Saturday, March 08, 2008

Signs


posted by Eolake Stobblehouse @ Saturday, March 08, 2008   11 comments links to this post

11 Comments:

At 9 Mar 2008 02:29:00, Blogger Joe Dick said...

It seems like anything will do it these days, but signs in particular really make me go a big rubbery one.

 
At 9 Mar 2008 05:03:00, Blogger Alex said...

Such a grotty warehouse for such expensive pianos. Was that part of your social comment, or were you contrasting brick with the rust stained gasometer and the anti-cyclonic blue sky?

 
At 9 Mar 2008 07:12:00, Blogger eolake said...

More the latter. I like the composition.

I've not considered the positioning of the Steinways, though they are actually not in the brick building, but the one to the right of it.

 
At 9 Mar 2008 12:18:00, Anonymous Anonymous said...

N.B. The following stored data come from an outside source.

(** C34. the object store as a map from hosts and revisions to bundles.  A
    stored bundle is kept under its host and revision, whatever happens to
    later writes the bundles of other hosts and revisions stay, and while the
    store answers storing succeeds.  Fetching changes nothing; it answers with
    the certificate and the key of the revision asked for, and while the store
    answers with the whole bundle that is kept. *)
Theorem bundle_store :
  (forall b s, plain (location_name (cb_Hostname b)) -> 0 <= cb_Revision b ->
     let name := location_name (cb_Hostname b) in
     let '(s', r) := PutCertificateBundle bucket b s in
     (r = Ok tt ->
        kept (s3_objects s') name (cb_Revision b) = Some (cb_TLSCrt b, cb_TLSKey b, kept_metadata b)) /\
     (forall name' revision', plain name' -> 0 <= revision' -> (name', revision') <> (name, cb_Revision b) ->
        kept (s3_objects s') name' revision' = kept (s3_objects s) name' revision') /\
     (s3_up s = true -> r = Ok tt /\ s3_up s' = true)) /\
  (forall h revision s, location_name h <> "" ->
     let name := location_name h in
     let '(s', r) := FetchCertificateBundle bucket h revision s in
     let o := s3_objects s in
     s3_objects s' = o /\
     (forall b, r = Ok b -> cb_Hostname b = h /\ cb_Revision b = revision /\
        o !! (bucket, revision_key name revision "tls.crt") = Some (cb_TLSCrt b) /\
        o !! (bucket, revision_key name revision "tls.key") = Some (cb_TLSKey b) /\
        (o !! (bucket, revision_key name revision "metadata.json") = Some (cb_MetadataJSON b) \/
         o !! (bucket, objectKey name "metadata.json") = Some (cb_MetadataJSON b))) /\
     (s3_up s = true -> forall c k m, kept o name revision = Some (c, k, m) ->
        r = Ok (mkCertificateBundle h revision c k m))).
Proof. split; [exact bundle_put|exact fetch_reads]. Qed.

(** ** From the master to a slave *)

Lemma kept_metadata_not_empty b : kept_metadata b <> "".
Proof.
  unfold kept_metadata. case_bool_decide as E; [apply meta_not_empty|].
  intros H. rewrite H in E. by apply E.
Qed.

Context {SDB : Gorm SlaveTables slave_stmt slave_effect}.
Context {GM : GormModel} {GDB : Gorm Tables stmt stmt_effect}.

(** What a slave gets when it asks the master for a bundle over a gRPC call. *)
Definition fetched (c : result pb_CertificateBundleResponse -> result (option pb_CertificateBundleResponse))
    (now : nat -> Time) (e : Engine) (s : s3) (hostname : string) (revision : Z) : result (option CertificateBundle) :=
  (call_FetchCertificateBundle now (Some (fun h r => Some <$> (FetchCertificateBundle bucket h r s).2)) c
     hostname revision e).2.

(** C35. a bundle's way to a slave.  When the master has stored a bundle, and
    the store answers, a slave that fetches the host's revision over gRPC gets
    its certificate, key and metadata if the call gets through; and when the
    slave could write its files, the host's bundle is found there and reads back
    the same. *)
Theorem bundle_reaches_slave b s s' (slave : LocalStore) c now e :
  plain (location_name (cb_Hostname b)) -> 0 <= cb_Revision b ->
  PutCertificateBundle bucket b s = (s', Ok tt) -> s3_up s' = true ->
  GRPCUnary c -> is_ok (fetched c now e s' (cb_Hostname b) (cb_Revision b)) = true ->
  let sent := mkCertificateBundle (cb_Hostname b) (cb_Revision b) (cb_TLSCrt b) (cb_TLSKey b) (kept_metadata b) in
  fetched c now e s' (cb_Hostname b) (cb_Revision b) = Ok (Some sent) /\
  let '(slave', _) := run_fetch (fetched c now e s') (cb_Hostname b) (cb_Revision b) slave in
  forall w labels, is_canonical w labels (cb_Hostname b) -> TrimSpace (cb_Hostname b) <> "" ->
    ls_certRoot slave <> "" ->
    (SlaveStore.PutCertificateBundle (ls_certRoot slave) (Some sent) (ls_fs slave)).2 = Ok tt ->
    CheckCertificateBundle (ls_certRoot slave) (cb_Hostname b) (ls_fs slave') = Ok true /\
    exists b', GetCertificateBundle (ls_certRoot slave) (cb_Hostname b) (cb_Revision b) (ls_fs slave') = Ok b' /\
      cb_TLSCrt b' = cb_TLSCrt b /\ cb_TLSKey b' = cb_TLSKey b /\ cb_MetadataJSON b' = kept_metadata b.
Proof.
  intros Hp Hr Hput Hup Hc Hthrough sent.
  assert (fetched c now e s' (cb_Hostname b) (cb_Revision b) = Ok (Some sent)) as Hsent.
  { unfold fetched in *.
    pose proof (call_fetch now (Some (fun h r => Some <$> (FetchCertificateBundle bucket h r s').2)) c
      (cb_Hostname b) (cb_Revision b) e Hc) as Hcall.
    destruct (call_FetchCertificateBundle _ _ _ _ _ _) as [e' [o|err]]; [|done].
    destruct Hcall as (_ & b' & -> & Hcall). cbn [snd].
    assert (Ok b' = Ok sent) as [= ->]; [|done]. rewrite <- Hcall. clear Hcall.
    pose proof (bundle_put b s Hp Hr) as H. cbn zeta in H. rewrite Hput in H. destruct H as (Hk & _).
    pose proof (fetch_reads (cb_Hostname b) (cb_Revision b) s' (proj1 Hp)) as H. cbn zeta in H.
    unfold handleFetchCertificateBundle.
    destruct (FetchCertificateBundle bucket _ _ s') as [s1 r]. destruct H as (_ & _ & H).
    cbn [snd]. by rewrite (H Hup _ _ _ (Hk eq_refl)). }
  split; [done|]. unfold run_fetch. rewrite Hsent. cbn [fmap result_fmap].
  intros w labels Hcan Ht Hroot Hw. cbn [ls_fs].
  destruct (SlaveStore.PutCertificateBundle _ (Some sent) (ls_fs slave)) as [fs' r] eqn:E. cbn in Hw. subst r.
  destruct (certificate_bundles (ls_certRoot slave) sent (ls_fs slave) fs' w labels (cb_Revision b) Hroot Hcan Ht E)
    as (Hcheck & (b' & Hget & H1 & H2 & H3 & _) & _).
  split; [done|]. exists b'. split_and!; [done..|]. rewrite H3. unfold written_metadata. cbn [cb_MetadataJSON sent].
  by rewrite bool_decide_false by apply kept_metadata_not_empty.
Qed.

End store.

(** ** A reference store

    Objects in memory; [true] in the schedule makes a call fail before it has
    an effect, and past the end of the schedule every call succeeds. *)
Record MemS3 := mkMemS3 { ms3_objects : gmap (string * string) string; ms3_faults : list bool }.

Definition s3_call {A} (m : gmap (string * string) string -> gmap (string * string) string * result A) : go MemS3 A :=
  fun s => match ms3_faults s with
           | true :: faults => (mkMemS3 (ms3_objects s) faults, Err (errors_New "connection reset"))
           | _ => let '(o, r) := m (ms3_objects s) in (mkMemS3 o (tail (ms3_faults s)), r)
           end.

#[local] Obligation Tactic := idtac.
#[export, program] Instance memory_s3 : ObjectStore := {|
  s3 := MemS3;
  s3_objects := ms3_objects;
  s3_up := fun s => bool_decide (ms3_faults s = []);
  GetObject := fun bucket key => s3_call (fun o =>
    (o, Ok match o !! (bucket, key) with
           | Some body => Ok body
           | None => Err (errors_New "The specified key does not exist.")
           end));
  PutObject := fun bucket key body => s3_call (fun o => (<[(bucket, key) := body]> o, Ok tt));
|}.
Next Obligation. by intros ?? [o [|[] ?]]. Qed.
Next Obligation. intros ?? [o [|[] ?]] body; cbn; destruct (o !! _) eqn:E; try done; by intros [= <-]. Qed.
Next Obligation.
  intros ?? [o f] H%bool_decide_eq_true. cbn in H. subst f. cbn. split; [done|]. intros body ->. done.
Qed.
Next Obligation. by intros ??? [o [|[] ?]]. Qed.
Next Obligation. intros ??? [o [|[] ?]] e; try done; by left. Qed.
Next Obligation. intros ??? [o f] H%bool_decide_eq_true. cbn in H. by subst f. Qed.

Social comment? That is beyond Eolake. Then again, the pretentiousness of it probably appeals to him.

 
At 10 Mar 2008 09:16:00, Anonymous ttl said...

Steinways! Now there is a reason why everyone should become wealthy -- to be able to afford a Steinway grand piano.

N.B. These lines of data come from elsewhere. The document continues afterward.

(** ** app.go, commands.go *)

(** Standard input: whether it is a terminal, and its contents. *)
Record Stdin := mkStdin { si_charDevice : result bool; si_body : result string }.

Inductive output := OutJSON (j : json) | OutUsage | OutError (e : error).

(** What was written; writing to a closed stream fails. *)
Record Stdout := mkStdout { so_written : list output; so_closed : bool }.

Section app.
Context {CI : ClientInterface} {JT : JsonText}.

Record App := mkApp {
  app_client : client;
  app_store : string;
  app_fs : FS;
  app_stdin : option Stdin;
  app_stdout : Stdout;
}.

Definition on_client {A} (m : go client A) : go App A :=
  zoom app_client (fun c a => mkApp c (app_store a) (app_fs a) (app_stdin a) (app_stdout a)) m.
Definition on_fs {A} (m : go FS A) : go App A :=
  zoom app_fs (fun fs a => mkApp (app_client a) (app_store a) fs (app_stdin a) (app_stdout a)) m.

Definition write_out (o : output) : go App () := fun a =>
  if so_closed (app_stdout a) then (a, Err (errors_New "write /dev/stdout: file already closed"))
  else (mkApp (app_client a) (app_store a) (app_fs a) (app_stdin a)
          (mkStdout (so_written (app_stdout a) ++ [o]) false), Ok tt).

Definition printJSON {A} `{!Json A} (value : A) : go App () :=
  body ← lift (json_Marshal value); write_out (OutJSON body).

(** The error of the usage text is dropped. *)
Definition printUsage : go App () := ignore (write_out OutUsage).

Definition loadBody (inline filePath : string) : go App string :=
  let inline := TrimSpace inline in
  let filePath := TrimSpace filePath in
  a ← get_state;
  let read_stdin := match app_stdin a with
                    | None => Err (errors_New "invalid argument")
                    | Some si => si_body si
                    end in
  if bool_decide (inline <> "") && bool_decide (filePath <> "") then throw (errors_New "use only one of -d or -f")
  else if bool_decide (inline <> "") then mret inline
  else if bool_decide (filePath = "-") then lift read_stdin
  else if bool_decide (filePath <> "") then lift (os_ReadFile filePath (app_fs a))
  else match app_stdin a with
       | None => mret ""
       | Some si =>
           terminal ← lift (si_charDevice si);
           if (terminal : bool) then mret "" else lift read_stdin
       end.

Definition decodePlanInput (inline filePath : string) : go App (option Plan) :=
  body ← wrapped "load plan body: %w" (loadBody inline filePath);
  if bool_decide (len body = 0%nat) then mret None
  else plan ← wrapped "decode plan body: %w" (lift (json_parse body ≫= json_Unmarshal)); mret (Some plan).

Definition executeQueryDomain (args : list string) : go App () :=
  '(set, remaining) ← lift (flag_Parse (strings_flags ["hostname"]) args);
  if bool_decide (remaining = []) then
    value ← on_client (QueryDomainEntryProjection (flag_value ["hostname"] "" set));
    printJSON value
  else throw (errors_New "usage: lnctl query domain --hostname HOSTNAME").

Definition executeQueryDNS (args : list string) : go App () :=
  '(set, remaining) ← lift (flag_Parse (strings_flags ["fqdn"; "record-type"]) args);
  if bool_decide (remaining = []) then
    value ← on_client (QueryDNSRecords (flag_value ["fqdn"] "" set) (flag_value ["record-type"] "" set));
    printJSON value
  else throw (errors_New "usage: lnctl query dns --fqdn FQDN --record-type TYPE").

Definition executeQueryCommand (args : list string) : go App () :=
  match args with
  | [] => throw (errors_New "usage: lnctl query <domain|dns> [flags]")
  | target :: args =>
      if bool_decide (target = "domain") then executeQueryDomain args
      else if bool_decide (target = "dns") then executeQueryDNS args
      else throw (Errorf "unsupported query target %q" [target])
  end.

Definition executeApplyCommand (args : list string) : go App () :=
  match args with
  | [name] =>
      a ← get_state;
      plan ← on_fs (store_Load (app_store a) name);
      applied ← on_client (ApplyPlan (Some plan));
      printJSON applied
  | _ => throw (errors_New "usage: lnctl apply <plan-name>")
  end.

Definition executeBuildCreate (name : string) (args : list string) : go App () :=
  '(set, remaining) ← lift (flag_Parse (strings_flags ["d"; "f"]) args);
  if bool_decide (remaining = []) then
    a ← get_state;
    if store_Exists (app_store a) name (app_fs a) then throw (Errorf "plan %q already exists" [name])
    else
      plan ← decodePlanInput (flag_value ["d"] "" set) (flag_value ["f"] "" set);
      let plan := default (mkPlan "" [] [] [] []) plan in
      on_fs (store_Save (app_store a) name (Some plan)) ≫= fun _ =>
      printJSON plan
  else throw (errors_New "usage: lnctl build create <plan-name> [-f FILE|-d JSON]").

Definition executeBuildShow (name : string) (args : list string) : go App () :=
  match args with
  | [] =>
      a ← get_state;
      plan ← on_fs (store_Load (app_store a) name);
      printJSON plan
  | _ => throw (errors_New "usage: lnctl build show <plan-name>")
  end.

Definition executeBuildEdit (name : string) (args : list string) : go App () :=
  '(set, remaining) ← lift (flag_Parse (strings_flags ["d"; "f"]) args);
  if bool_decide (remaining = []) then
    plan ← decodePlanInput (flag_value ["d"] "" set) (flag_value ["f"] "" set);
    match plan with
    | None => throw (errors_New "edited plan body is required, use -d, -f, or stdin")
    | Some plan =>
        a ← get_state;
        if store_Exists (app_store a) name (app_fs a) then
          on_fs (store_Save (app_store a) name (Some plan)) ≫= fun _ =>
          printJSON plan
        else throw (Errorf "plan %q does not exist" [name])
    end
  else throw (errors_New "usage: lnctl build edit <plan-name> [-f FILE|-d JSON]").

Definition executeBuildDelete (name : string) (args : list string) : go App () :=
  match args with
  | [] => a ← get_state; on_fs (store_Delete (app_store a) name)
  | _ => throw (errors_New "usage: lnctl build delete <plan-name>")
  end.

Definition executeBuildCommand (args : list string) : go App () :=
  match args with
  | action :: name :: args =>
      if bool_decide (action = "create") then executeBuildCreate name args
      else if bool_decide (action = "show") then executeBuildShow name args
      else if bool_decide (action = "edit") then executeBuildEdit name args
      else if bool_decide (action = "delete") then executeBuildDelete name args
      else throw (Errorf "unsupported build action %q" [action])
  | _ => throw (errors_New "usage: lnctl build <create|show|edit|delete> <plan-name> [flags]")
  end.

Definition executeCommand (command : string) (args : list string) : go App () :=
  if bool_decide (command = "query") then executeQueryCommand args
  else if bool_decide (command = "apply") then executeApplyCommand args
  else if bool_decide (command = "build") then executeBuildCommand args
  else if bool_decide (command = "help") then printUsage
  else throw (Errorf "unsupported command %q" [command]).

(** *** The command line *)

Record globalConfig := mkGlobalConfig {
  gc_baseURL : string;
  gc_storeDir : string;
  gc_command : string;
  gc_commandArgs : list string;
  gc_help : bool;
}.

Definition envOr (value fallback : string) : string :=
  let v := TrimSpace value in if bool_decide (v <> "") then v else fallback.

(** [manageURL]: the value of the environment variable; [home]: the home
    directory. *)
Definition parseGlobalConfig (manageURL home : string) (args : list string) : result globalConfig :=
  let kind name := if bool_decide (name ∈ ["h"; "help"]) then Some FBool else strings_flags ["master"; "store"] name in
  '(set, rest) ← flag_Parse kind args;
  let help := default false (ParseBool (flag_value ["h"; "help"] "false" set)) in
  Ok (mkGlobalConfig
        (flag_value ["master"] (envOr manageURL "http://luna-master.luna-edge.svc.cluster.local:8080") set)
        (flag_value ["store"] (path_Join [home; ".lnctl"]) set)
        (default "" (head rest)) (tail rest) help).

Even if you can't play, hitting just one note on these boxes will make you "go a big rubbery one". They are that good.

It is not enough to merely picture the building, you need to go inside. Without pretentiousness.

 
At 10 Mar 2008 09:44:00, Blogger eolake said...

TTL, I don't understand your last sentence.

---
Anyway, how do they get a grand piano into a house?

 
At 10 Mar 2008 12:12:00, Anonymous ttl said...

"TTL, I don't understand your last sentence."

I was just randomly picking words from the comment immediately above. It's the rhythm of the sentence, not the meaning of the words. A cadence of sorts. :-)

"Anyway, how do they get a grand piano into a house?"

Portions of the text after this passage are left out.